Kline Statement: H.J.Res. 118, providing for congressional disapproval of the administration’s July 12, 2012 waiver of welfare work requirements

WASHINGTON, D.C., September 20, 2012
I rise today in strong support of H.J.Res. 118, a resolution disapproving the Obama administration’s attempt to roll back successful welfare reforms. 

The resolution we are considering today is quite simple. It preserves bipartisan policies that serve low-income families, and reins in this latest example of executive overreach by the Obama administration.

In 1996, a Republican Congress worked with a Democratic president to fix a broken welfare system. By promoting work as a central focus of helping individuals achieve self-sufficiency, this bipartisan achievement reduced poverty and strengthened the income security of millions of needy families.

The success of the law is a testament to the power of work and personal responsibility, as well as what we can achieve when both sides work together in good faith.

Unfortunately, the bipartisan spirit of welfare reform has been tarnished by the Obama administration’s decision to waive the historic work requirements, ending welfare reform as we know it.While this action is troubling, it isn’t surprising. The president has a track record of weakening work requirements in other federal programs, including unemployment benefits and food stamps. The results have been disappointing.

A memo by the Congressional Research Service notes the number of able-bodied adults on food stamps doubled – that’s right, doubled – after the president suspended the program’s work requirement. And now we are supposed to believe a similar experiment will help families on welfare.

 

This is also not the first time the president has been guilty of executive overreach.

The Obama administration has coerced states to adopt its education agenda through conditional waivers, ignoring congressional efforts to  reauthorize the law. Now states and schools face more uncertainty than ever about the future of our nation’s education system, and remain tied to a broken law.

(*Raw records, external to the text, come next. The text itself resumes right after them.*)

(* ===== verification/ToolSurface.v ===== *)
(** * Folding the tool surface
    ([backend/model_api_runtime/v2/tool_surface.py])

    The discovery-only form of a tool schema, the fold policy, the per-turn state that
    remembers which folded schemas the model asked for, and the selection of folded
    schemas by name or query. [str.lower] and [str.casefold] are parameters. *)

From S2P Require Import Prelude PyValue PromptEstimate.
Import Estimate.
Local Open Scope Z_scope.

Module Surface.

Definition MAX_COLLAPSED_DESCRIPTION_CHARS : nat := 120.

Inductive policy : Type := always | under_pressure.

#[global] Instance policy_eq_dec : EqDecision policy.
Proof. solve_decision. Defined.

(** [DEFAULT_COLLAPSE_POLICY] *)
Definition DEFAULT_COLLAPSE_POLICY : pystr := u "under_pressure".

Definition RESIDENT_TOOL_NAMES : list pystr :=
  map u ["mcp_tool_search"; "memory_search"; "memory_write"; "perception_snapshot"].

(** [s.split()] *)
Fixpoint words_from (cur : pystr) (s : pystr) : list pystr :=
  let flush := match cur with [] => [] | _ => [reverse cur] end in
  match s with
  | [] => flush
  | c :: t => if is_space c then flush ++ words_from [] t else words_from (c :: cur) t
  end.
Definition words (s : pystr) : list pystr := words_from [] s.

(** [needle in s] *)
Fixpoint contains (needle s : pystr) : bool :=
  startswith needle s || match s with [] => false | _ :: t => contains needle t end.

Definition normalize_collapse_policy (lower : pystr -> pystr) (value : option pystr) : outcome policy :=
  let raw := match value with None | Some [] => DEFAULT_COLLAPSE_POLICY | Some v => v end in
  let p := lower (strip raw) in
  if bool_decide (p = u "always") then Return always
  else if bool_decide (p = u "under_pressure") then Return under_pressure
  else Raise (ValueError "tool schema collapse policy must be always or under_pressure").

Definition collapsed_description (d : pystr) : pystr :=
  let d := join (u " ") (words d) in
  if (MAX_COLLAPSED_DESCRIPTION_CHARS <? length d)%nat
  then rstrip (take (MAX_COLLAPSED_DESCRIPTION_CHARS - 3) d) ++ u "..."
  else d.

Definition collapsed_tool_spec (s : ToolSpec) : ToolSpec :=
  mkSpec (spec_name s) (collapsed_description (spec_description s))
    (PDict [(u "type", PStr (u "object")); (u "properties", PDict []);
            (u "additionalProperties", PBool false)]).

(** ** Recovery of folded schemas *)

Record SchemaRecoveryState : Type := mkRecovery {
  full_specs : gmap pystr ToolSpec;
  pressure_collapsed_names : gset pystr;
  resolved_names : gset pystr;
}.

Definition set_pressure_collapsed (names : list pystr) (st : SchemaRecoveryState) : SchemaRecoveryState :=
  mkRecovery (full_specs st)
    (list_to_set (filter (fun n => is_Some (full_specs st !! n) /\ n ∉ resolved_names st) names))
    (resolved_names st).

(** [discoverable_specs]: [None] is the [KeyError] of a name without a schema. *)
Definition discoverable (st : SchemaRecoveryState) (n : pystr) : option ToolSpec :=
  if bool_decide (n ∈ pressure_collapsed_names st) && negb (bool_decide (n ∈ resolved_names st))
  then full_specs st !! n else None.

Definition protected_names (st : SchemaRecoveryState) : gset pystr := resolved_names st.

Definition recovery_needed (st : SchemaRecoveryState) : bool :=
  bool_decide (pressure_collapsed_names st ∖ resolved_names st <> ∅).

Definition resolve (names : list pystr) (st : SchemaRecoveryState) : SchemaRecoveryState * list pystr :=
  let resolved := filter (fun n => is_Some (discoverable st n)) names in
  (mkRecovery (full_specs st) (pressure_collapsed_names st ∖ list_to_set resolved)
     (resolved_names st ∪ list_to_set resolved), resolved).

(** ** Selection *)

Record selection : Type := mkSelection {
  sel_error : option string;
  selected : list pystr;
  not_found : list pystr;
}.

(** [l[:n]] *)
Definition slice_to {A} (l : list A) (n : Z) : list A :=
  if 0 <=? n then take (Z.to_nat n) l else take (length l - Z.to_nat (- n)) l.

Section Select.
Context (repr : pyval -> pystr) (casefold : pystr -> pystr).

(** The loop over [names]: the selected and the unknown ones, in order. *)
Fixpoint select_loop (specs : list (pystr * ToolSpec)) (max_results : Z) (seen : list pystr)
    (sel nf : list pystr) (raw : list pyval) : list pystr * list pystr :=
  match raw with
  | [] => (sel, nf)
  | v :: rest =>
      let name := strip (py_str repr (py_or v (PStr []))) in
      if bool_decide (name = []) || bool_decide (name ∈ seen)
      then select_loop specs max_results seen sel nf rest
      else
        let '(sel, nf) := match assoc specs name with
                          | Some _ => (sel ++ [name], nf)
                          | None => (sel, nf ++ [name])
                          end in
        if max_results <=? Zlen sel then (sel, nf)
        else select_loop specs max_results (name :: seen) sel nf rest
  end.

(** The rank of a schema for a query, [None] when a term is missing. *)
Definition rank (needle : pystr) (name : pystr) (s : ToolSpec) : option Z :=
  let folded_name := casefold name in
  let haystack := folded_name ++ u " " ++ casefold (spec_description s) in
  if negb (forallb (fun t => contains t haystack) (words needle)) then None
  else Some (if bool_decide (folded_name = needle) then 0
             else if startswith needle folded_name then 1
             else if contains needle folded_name then 2 else 3).

Definition ranked_leb (a b : Z * pystr) : bool :=
  (a.1 <? b.1) || ((a.1 =? b.1) && str_leb a.2 b.2).

Definition select_schema_names (args : option row) (specs : list (pystr * ToolSpec)) (max_results : Z)
    : selection :=
  let args := default ∅ args in
  let query := strip (py_str repr (py_or (get args "query") (PStr []))) in
  let names := match get args "names" with PList (v :: l) => Some (v :: l) | _ => None end in
  if eqb (bool_decide (is_Some names)) (negb (bool_decide (query = [])))
  then mkSelection (Some "provide exactly one of query or names"%string) [] []
  else match names with
       | Some raw => let '(sel, nf) := select_loop specs max_results [] [] [] raw in mkSelection None sel nf
       | None =>
           let needle := casefold query in
           let ranked := omap (fun kv => (fun r => (r, kv.1)) <$> rank needle kv.1 kv.2) specs in
           mkSelection None (slice_to (map snd (sorted_by ranked_leb id ranked)) max_results) []
       end.
End Select.

(** ** Properties *)

(** The invariant of the recovery state: folded names are known and not resolved. *)
Definition recovery_ok (st : SchemaRecoveryState) : Prop :=
  pressure_collapsed_names st ⊆ dom (full_specs st) /\ pressure_collapsed_names st ## resolved_names st.

Lemma set_pressure_collapsed_ok names st :
  recovery_ok (set_pressure_collapsed names st) /\
  resolved_names (set_pressure_collapsed names st) = resolved_names st.
Proof.
  split; [|done]. split; cbn.
  - intros n Hn. apply elem_of_list_to_set, list_elem_of_filter in Hn as [[[s Hs] _] _].
    by apply elem_of_dom; eexists.
  - intros n Hn Hr. apply elem_of_list_to_set, list_elem_of_filter in Hn as [[_ Hn] _]. done.
Qed.

Lemma resolve_ok names st :
  recovery_ok st ->
  recovery_ok (resolve names st).1 /\ resolved_names st ⊆ resolved_names (resolve names st).1.
Proof.
  intros [H1 H2]. unfold resolve, recovery_ok. cbn. set_solver.
Qed.

(** What the model asked for and was folded is what gets resolved. *)
Lemma resolve_exact names st n :
  recovery_ok st ->
  (n ∈ (resolve names st).2 <-> n ∈ names /\ n ∈ pressure_collapsed_names st).
Proof.
  intros [H1 H2]. unfold resolve. cbn. rewrite list_elem_of_filter. unfold discoverable. split.
  - intros [[s Hs] Hn]. destruct (_ && _) eqn:E; [|done]. bools. done.
  - intros [Hn Hc]. split; [|done]. rewrite bool_decide_eq_true_2 by done.
    rewrite bool_decide_eq_false_2 by set_solver. cbn. apply elem_of_dom. set_solver.
Qed.

Lemma length_collapsed_description d :
  (length (collapsed_description d) <= MAX_COLLAPSED_DESCRIPTION_CHARS)%nat.
Proof.
  unfold collapsed_description, MAX_COLLAPSED_DESCRIPTION_CHARS. set (x := join _ _).
  destruct (120 <? length x)%nat eqn:E; [|by apply Nat.ltb_ge in E].
  rewrite length_app. pose proof (length_rstrip (take (120 - 3) x)) as H. rewrite length_take in H.
  change (length (u "...")) with 3%nat. lia.
Qed.

(** A selection by name returns known names, without repetition, at most the maximum. *)
Lemma select_loop_sound repr specs m raw seen sel nf :
  0 < m -> NoDup sel -> Forall (fun n => n ∈ seen) sel -> Forall (fun n => is_Some (assoc specs n)) sel ->
  Zlen sel < m ->
  let '(sel', _) := select_loop repr specs m seen sel nf raw in
  NoDup sel' /\ Forall (fun n => is_Some (assoc specs n)) sel' /\ Zlen sel' <= m.
Proof.
  intros Hm. revert seen sel nf. induction raw as [|v raw IH]; intros seen sel nf Hnd Hseen Hk Hlen; cbn [select_loop].
  { split; [done|]. split; [done|lia]. }
  set (name := strip _). destruct (bool_decide (name = []) || bool_decide (name ∈ seen)) eqn:E; [by apply IH|]. bools.
  destruct (assoc specs name) as [s|] eqn:Es.
  - assert (NoDup (sel ++ [name])) as Hnd'.
    { apply NoDup_app. split; [done|]. split; [|apply NoDup_singleton].
      intros n Hn ->%list_elem_of_singleton. rewrite Forall_forall in Hseen. by apply Hseen in Hn. }
    assert (Forall (fun n => is_Some (assoc specs n)) (sel ++ [name])) as Hk'
      by (apply Forall_app; split; [done|]; constructor; [by rewrite Es|done]).
    assert (Zlen (sel ++ [name]) = Zlen sel + 1) as Hl by (rewrite Zlen_app; done).
    destruct (m <=? Zlen (sel ++ [name])) eqn:Em; bools; [split; [done|split; [done|lia]]|].
    apply IH; [done| |done|done]. apply Forall_app. split; [|constructor; [by left|done]].
    eapply Forall_impl; [exact Hseen|]. intros n Hn. by right.
  - destruct (m <=? Zlen sel) eqn:Em; bools; [lia|]. apply IH; [done| |done|done].
    eapply Forall_impl; [exact Hseen|]. intros n Hn. by right.
Qed.

End Surface.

Additionally, the president has announced which immigration laws he will and won’t enforce, and installed unconstitutional non-recess recess appointments on the National Labor Relations Board.

Despite all these heavy-handed attempts to advance the president’s agenda, 23 million workers are still searching for a full-time job and 46 million Americans are still living in poverty.

Too many of our fellow citizens are unemployed and trapped in poverty not because of failed welfare policies, but because of President Obama’s failed leadership.

If the president has ideas for enhancing flexibility in welfare policies he must submit those proposals to Congress and work with us to change the law. He has not done that. Instead, he has chosen to adopt a controversial waiver scheme that rewrites the law through executive fiat.

The good news is we have an opportunity today to tell the president, “Stop.”

Stop rewriting federal law behind closed doors.

Stop promoting schemes that undermine personal responsibility and encourage government dependency.

Stop advancing failed policies and start working with Congress on positive solutions that will grow our economy and create jobs. The American people desperately need and expect as much from their elected leaders.

I urge my colleagues to support H.J.Res. 118 and take a stand against the president’s unlawful effort to roll back reforms that continue to help lift families out of poverty.